EXERCISE DATA:

Lemma first_matching_tag_cached_witness :
  let e := Env 1600000000
             (always (Body (JObj [("all_gamemodes",
                                   JArr [JStr "control-point";
                                         JStr "other-tag"])]))) in
  let out := find_custom_map_gamemode ∅ 24 example_key e
               "cp_catwalk_a5c" false 5 fresh in
  fst out = Return ("control-point", "Control Point")
  /\ custom_maps (db (snd out)) !! "cp_catwalk_a5c"
     = Some (CacheEntry "control-point" "Control Point" 1600000000).
Proof.
  intros e out.
  destruct (first_matching_tag_cached ∅ 24 example_key e "cp_catwalk_a5c"
              false 5 fresh
              [("all_gamemodes", JArr [JStr "control-point"; JStr "other-tag"])]
              [] ["other-tag"] "control-point" "Control Point")
    as (Hret & _ & Hentry & _);
    [discriminate | vm_compute; reflexivity | right; left; reflexivity
    | reflexivity | reflexivity | constructor | vm_compute; reflexivity |].
  split; assumption.
Defined.

Lemma unresolvable_asked_once_witness :
  let answer := Body (JObj [("all_gamemodes", JArr [JStr "not-a-gamemode"])]) in
  let e := Env 1600000000 (always answer) in
  let first := find_custom_map_gamemode ∅ 24 example_key e
                 "ytsb8eitybw" false 5 fresh in
  let rest := resolve_each ∅ 24 example_key
                [(Env 1600000000 (always answer), 5%Q);
                 (Env (1600000000 + 24 * 3600) (always answer), 5%Q)]
                "ytsb8eitybw" (snd first) in
  fst first = Return unknown
  /\ http_calls (snd first) = 1%nat
  /\ fst rest = [Return unknown; Return unknown]
  /\ http_calls (snd rest) = 1%nat.
Proof.
  intros answer e first rest.
  destruct (unresolvable_asked_once ∅ 24 example_key e "ytsb8eitybw" false 5
              fresh (JObj [("all_gamemodes", JArr [JStr "not-a-gamemode"])])
              [(Env 1600000000 (always answer), 5%Q);
               (Env (1600000000 + 24 * 3600) (always answer), 5%Q)])
    as (Hret & _ & Hcalls & Hrest & Hcalls');
    [discriminate | vm_compute; reflexivity | right; left; reflexivity
    | reflexivity
    | apply (no_known_tag _ ["not-a-gamemode"]);
        [reflexivity | repeat constructor]
    | repeat constructor; vm_compute; discriminate |].
  repeat split; assumption.
Defined.

Lemma timeout_leaves_cache_alone_witness :
  let e := Env 1600000000
             (always (Throws (PyExc ReadTimeout "Read timed out."))) in
  let out := find_custom_map_gamemode ∅ 24 example_key e
               "cp_catwalk_a5c" false 5 fresh in
  fst out = Return unknown /\ db (snd out) = db fresh.
Proof.
  intros e out.
  destruct (timeout_leaves_cache_alone ∅ 24 example_key e "cp_catwalk_a5c"
              false 5 fresh (PyExc ReadTimeout "Read timed out."))
    as (Hret & Hdb & _);
    [discriminate | vm_compute; reflexivity | right; left; reflexivity
    | reflexivity | right; reflexivity |].
  split; assumption.
Defined.

Lemma other_failure_leaves_cache_alone_witness :
  let e := Env 1600000000
             (always (Throws (PyExc (OtherException "ConnectionError")
                                "Connection refused"))) in
  let out := find_custom_map_gamemode ∅ 24 example_key e
               "ytsb8eitybw" false 5 fresh in
  fst out = Return unknown /\ db (snd out) = db fresh.
Proof.
  intros e out.
  destruct (other_failure_leaves_cache_alone ∅ 24 example_key e "ytsb8eitybw"
              false 5 fresh
              (PyExc (OtherException "ConnectionError") "Connection refused"))
    as (Hret & Hdb & _);
    [discriminate | vm_compute; reflexivity | right; left; reflexivity
    | reflexivity | discriminate | discriminate |].
  split; assumption.
Defined.

(** One second past the boundary the entry no longer counts and a request
    is sent. *)
Example one_second_past_the_ttl :
  let w := holding "cp_catwalk_a5c"
             (CacheEntry "control-point" "Control Point" 1600000000) in
  http_calls
    (snd (find_custom_map_gamemode ∅ 24 example_key
            (Env (1600000000 + 24 * 3600 + 1) (always (Body JNull)))
            "cp_catwalk_a5c" false 5 w))
  = 1%nat.
Proof. vm_compute. reflexivity. Qed.

(** A blank name is answered with the fallback pair at once. *)
Example blank_name (e : env) (force_api : bool) (timeout : Q) (w : world) :
  find_custom_map_gamemode ∅ 24 example_key e "" force_api timeout w
  = (Return unknown, w).
Proof. reflexivity. Qed.

(** C1, as stated, fails.  The request for ["ytsb8eitybw"] is refused by the
    network (a [ConnectionError], not a timeout).  The call returns the
    fallback pair, but no entry is stored for the map, and the same call
    made again at once sends a second request. *)
Lemma connection_error_is_not_cached :
  let e := Env 1600000000
             (always (Throws (PyExc (OtherException "ConnectionError")
                                "Connection refused"))) in
  let first := find_custom_map_gamemode ∅ 24 example_key e
                 "ytsb8eitybw" false 5 fresh in
  let second := find_custom_map_gamemode ∅ 24 example_key e
                  "ytsb8eitybw" false 5 (snd first) in
  fst first = Return unknown
  /\ custom_maps (db (snd first)) !! "ytsb8eitybw" = None
  /\ custom_maps (db (snd first)) !! "ytsb8eitybw"
     ≠ Some (CacheEntry "unknown_map" "Unknown gamemode" 1600000000)
  /\ db_writes (snd first) = 0%nat
  /\ http_calls (snd first) = 1%nat
  /\ http_calls (snd second) = 2%nat.
Proof.
  vm_compute. repeat split; discriminate.
Qed.

End CustomMapsProps.

(** * Properties of main.py *)

Module MainProps.
Import Main MainSpec.

(** *** Sequencing *)

Lemma bind_done {A B : Type} (m : action A) (k : A -> action B)
    (s s' : session) (a : A) :
  m s = Done a s' -> bind m k s = k a s'.
Proof. intros H. unfold bind. rewrite H. reflexivity. Qed.

Lemma view_fields (s s' : session) :
  view s' = view s ->
  rpc_client s' = rpc_client s /\ client_connected s' = client_connected s
  /\ test_state s' = test_state s /\ slow_sleep_time s' = slow_sleep_time s
  /\ has_checked_class_configs s' = has_checked_class_configs s
  /\ class_config_runs s' = class_config_runs s
  /\ disconnects s' = disconnects s.
Proof. unfold view. intros H. injection H. intuition. Qed.

Section Facts.

Variable custom_functions : option TF2RPCustom.
Variable get_api_key : string -> string.
Variable wait_time : Z.
Variable wait_time_slow : Z.

Abbreviation hook := (custom custom_functions).
Abbreviation publish := (send_rpc_activity get_api_key).
Abbreviation pass := (loop_body custom_functions get_api_key).
Abbreviation middle := (branch custom_functions get_api_key).
Abbreviation tail := (epilogue custom_functions).

Lemma hook_done (f : TF2RPCustom -> session -> session) (s : session) :
  (forall c, custom_functions = Some c -> unobtrusive (f c)) ->
  exists s', hook f s = Done tt s' /\ view s' = view s.
Proof.
  intros Hf. unfold custom. destruct custom_functions as [c |].
  - exists (f c s). split; [reflexivity | apply Hf; reflexivity].
  - exists s. split; reflexivity.
Qed.

Lemma steam_configs_done (i : tick_input) (s : session) :
  exists s', steam_configs i s = Done tt s' /\ view s' = view s.
Proof.
  unfold steam_configs, when, bind, read.
  destruct (running (Steam (scan i))); [| eexists; split; reflexivity].
  destruct (bool_decide (steam_config_mtimes s = ∅) || _);
    [| eexists; split; reflexivity].
  cbn. destruct (nonempty (steam_config_results i));
    eexists; split; reflexivity.
Qed.

Lemma init_operations_done (s : session) :
  exists s', init_operations s = Done tt s' /\ view s' = view s.
Proof.
  unfold init_operations, when, bind, read.
  destruct (did_init_operations s); eexists; split; reflexivity.
Qed.
(** ** The refresh *)

Lemma fetchBestNetwork_verified (E : environment) (s s' : production) :
  fetchBestNetwork E s = Return tt s' -> network_verified s' = true.
Proof.
  unfold fetchBestNetwork. unfold bind at 1.
  destruct (networkExists s) as [present s1| | |] eqn:Hfirst; try discriminate.
  destruct present.
  - apply networkExists_true in Hfirst as [-> Hv].
    intros H. injection H as <-. exact Hv.
  - unfold bind at 1.
    destruct (download E s1) as [[] s2| | |]; try discriminate.
    unfold bind at 1.
    destruct (networkExists s2) as [verified s3| | |] eqn:Hsecond;
      try discriminate.
    destruct verified; [|discriminate].
    apply networkExists_true in Hsecond as [-> Hv].
    intros H. injection H as <-. exact Hv.
Qed.

Lemma attempt_verified (E : environment) (s s' : production) (b : bool) :
  attempt E s = Return b s' -> network_verified s' = true.
Proof.
  unfold attempt. unfold bind at 1.
  destruct (fetchBestNetworkHash E s) as [new_network s1| | |];
    try discriminate.
  unfold bind at 1.
  destruct (fetchBestNetwork E s1) as [[] s2| | |] eqn:Hfetch; try discriminate.
  intros H. injection H as _ <-.
  apply (fetchBestNetwork_verified E s1 s2 Hfetch).
Qed.

Lemma updateNetwork_from_verified (E : environment) (remaining : nat) :
  forall (retries : nat) (s s' : production) (b : bool),
    updateNetwork_from E remaining retries s = Return b s' ->
    network_verified s' = true.
Proof.
  induction remaining as [|remaining IH]; intros retries s s' b.
  - cbn [updateNetwork_from]. steps. discriminate.
  - destruct (attempt E s) as [a s1|what s1|s1|s1] eqn:Hattempt.
    + rewrite (updateNetwork_from_returns E remaining retries s s1 a Hattempt).
      intros H. injection H as _ <-.
      apply (attempt_verified E s s1 a Hattempt).
    + rewrite (updateNetwork_from_retries E remaining retries s s1 what
                 Hattempt).
      apply IH.
    + cbn [updateNetwork_from]. unfold try_catch. rewrite Hattempt.
      discriminate.
    + cbn [updateNetwork_from]. unfold try_catch. rewrite Hattempt.
      discriminate.
Qed.

(** X14: what a return of the refresh guarantees.  Whenever
    [fetchBestNetwork] or [updateNetwork] returns, whatever the server,
    curl and the file system did on the way and however many passes it
    took, the file named by the active network is in the working
    directory and has the name of the network as its digest. *)
Theorem updateNetwork_returns_verified (E : environment) (s s' : production) :
  (fetchBestNetwork E s = Return tt s' -> network_verified s' = true)
  /\ (forall unchanged : bool,
        updateNetwork E s = Return unchanged s' -> network_verified s' = true).
Proof.
  split; [apply fetchBestNetwork_verified|].
  intros unchanged. apply updateNetwork_from_verified.
Qed.

(** The theorem at a refresh that downloads network "abc". *)
Lemma updateNetwork_returns_verified_witness :
  let E := Scenario.E_same_hash in
  let s := Scenario.coordinator "old" ∅ in
  let s' := state_of (updateNetwork E s) in
  updateNetwork E s = Return false s'
  /\ network_verified s' = true
  /\ m_network s' = "abc".
Proof.
  intros E s s'.
  assert (H : updateNetwork E s = Return false s') by (vm_compute; reflexivity).
  split; [exact H|].
  split; [exact (proj2 (updateNetwork_returns_verified E s s') false H)|].
  reflexivity.
Defined.

(** *** Exceptions stay inside *)

Lemma never_throws_bind {A B} (c : computation A) (k : A -> computation B) :
  never_throws c -> (forall a, never_throws (k a)) -> never_throws (bind c k).
Proof.
  intros Hc Hk s what s'. unfold bind.
  destruct (c s) as [a s1|what1 s1|s1|s1] eqn:Hcs; try discriminate.
  - apply Hk.
  - destruct (Hc s what1 s1 Hcs).
Qed.

Lemma updateNetwork_from_never_throws (E : environment) (remaining : nat) :
  forall retries : nat, never_throws (updateNetwork_from E remaining retries).
Proof.
  induction remaining as [|remaining IH]; intros retries s what s'.
  - cbn [updateNetwork_from]. steps. discriminate.
  - destruct (attempt E s) as [a s1|what1 s1|s1|s1] eqn:Hattempt.
    + rewrite (updateNetwork_from_returns E remaining retries s s1 a Hattempt).
      discriminate.
    + rewrite (updateNetwork_from_retries E remaining retries s s1 what1
                 Hattempt).
      apply IH.
    + cbn [updateNetwork_from]. unfold try_catch. rewrite Hattempt.
      discriminate.
    + cbn [updateNetwork_from]. unfold try_catch. rewrite Hattempt.
      discriminate.
Qed.

Lemma uploadData_returns (E : environment) (file : string) (s : production) :
  exists s' : production, uploadData E file s = Return tt s'.
Proof.
  unfold uploadData. unfold bind, get.
  apply for_each_returns. intros x s0. apply upload_entry_returns.
Qed.

Lemma printTimingInfo_never_throws (E : environment) (total_time_s : Z)
  (duration : Q) : never_throws (printTimingInfo E total_time_s duration).
Proof.
  intros s what s'. unfold printTimingInfo, int_div. steps.
  destruct ((m_movesMade s =? 0) || (m_gamesPlayed s =? 0)); [discriminate|].
  destruct (m_gamesPlayed s =? 0); [discriminate|].
  destruct (m_movesMade s =? 0); discriminate.
Qed.

(** X15: no exception escapes.  The [NetworkException]s thrown by
    [fetchBestNetworkHash] and [fetchBestNetwork] are all caught in
    [updateNetwork], and nothing else in [getResult] throws: neither
    function ever ends in an exception, whatever the environment does. *)
Theorem getResult_never_throws (E : environment) :
  never_throws (updateNetwork E)
  /\ forall (total_time_s : Z) (file : string) (duration : Q),
       never_throws (getResult E total_time_s file duration).
Proof.
  split; [apply updateNetwork_from_never_throws|].
  intros total_time_s file duration. unfold getResult.
  apply never_throws_bind; [intros s what s'; discriminate|]. intros _.
  apply never_throws_bind; [apply printTimingInfo_never_throws|]. intros _.
  apply never_throws_bind.
  { intros s what s'. destruct (uploadData_returns E file s) as (s1 & ->).
    discriminate. }
  intros _.
  apply never_throws_bind; [apply updateNetwork_from_never_throws|].
  intros unchanged s what s'. destruct (negb unchanged); discriminate.
Qed.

WORK TASK:
When the word "session" shows up in a line of the entries, report that line.

SOLVED EXERCISE:
    (s s' : session) (a : A) :
Lemma view_fields (s s' : session) :
Lemma hook_done (f : TF2RPCustom -> session -> session) (s : session) :
Lemma steam_configs_done (i : tick_input) (s : session) :
Lemma init_operations_done (s : session) :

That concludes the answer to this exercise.